(RECORDS TO PROCESS begins)

(** ** Theorems *)

(** [compileV1] accepts a source exactly when it is [v1:] followed by a
    non-blank body of an admitted tree within the limits of size, depth, tiers
    and lines, and the [expr] package compiles it; the rule then carries the
    analysis of that tree. *)
Theorem compileV1_accepts {VMProgram} (Parse : string -> result string Node)
    (CompileExpr : string -> result string VMProgram) source hash rule :
  compileV1 Parse CompileExpr source hash = Ok rule <->
  exists rest tree prog,
    source = ("v1:" +:+ rest)%string /\ go_len source <= maxExpressionBytes /\
    TrimSpace source <> ""%string /\ TrimSpace rest <> ""%string /\
    Parse (TrimSpace rest) = Ok tree /\ allowed tree = true /\
    node_count tree <= maxASTNodes /\ node_height tree <= maxASTDepth /\
    call_count is_tier_call tree <= maxStaticTiers /\
    call_count is_line_call tree <= maxStaticLines /\
    CompileExpr (TrimSpace rest) = Ok prog /\
    rule = mkCompiledRule VMProgram source hash EngineVersionV1 (tree_analysis tree)
             (TrimSpace rest) (Some prog).
Proof.
  unfold compileV1. split.
  - intros ([version body] & Hv & H)%bind_Ok.
    apply parseVersion_Ok in Hv as (Hne & Hlen & -> & rest & -> & -> & Hb).
    destruct (Parse (TrimSpace rest)) as [tree|] eqn:Ht; cbn in H; [|done].
    apply bind_Ok in H as (a & (Hal & (Hc & Hh) & ->)%visit_spec & H).
    destruct (_ || _) eqn:E1 in H; [done|]. destruct (_ || _) eqn:E2 in H; [done|].
    destruct (CompileExpr (TrimSpace rest)) as [prog|] eqn:Hp; cbn in H; [|done].
    rewrite analysis_absorb in H. injection H as <-.
    boolify. rewrite absorb_bump in *. cbn in *.
    rewrite record_all_tierCalls, record_all_lineCalls in *. cbn in *.
    apply Z.ltb_ge in H, H0. unfold call_count, calls_where, counted in *.
    exists rest, tree, prog. split_and!; (done || lia).
  - intros (rest & tree & prog & -> & Hlen & Hne & Hb & Ht & Hal & Hc & Hh & Htc & Hlc & Hp & ->).
    apply bind_Ok. exists (EngineVersionV1, TrimSpace rest). split.
    { apply parseVersion_Ok. naive_solver. }
    rewrite Ht. cbn. apply bind_Ok. exists (absorb tree 1 newASTAnalyzer). split.
    { apply visit_spec. split_and!; [done| |done]. split; cbn; lia. }
    rewrite analysis_absorb, Hp. cbn. rewrite absorb_bump. cbn.
    rewrite record_all_tierCalls, record_all_lineCalls, record_all_nodes, record_all_maxDepth. cbn.
    unfold call_count, calls_where in *. unfold counted. pose proof (node_height_pos tree). by decide_tests.
Qed.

(RECORDS TO PROCESS ends)

### WORK TO COMPLETE
Copy out each line of the listing that contains the word "VMProgram".

### PROBLEM SOLUTION
Theorem compileV1_accepts {VMProgram} (Parse : string -> result string Node)
    (CompileExpr : string -> result string VMProgram) source hash rule :
    rule = mkCompiledRule VMProgram source hash EngineVersionV1 (tree_analysis tree)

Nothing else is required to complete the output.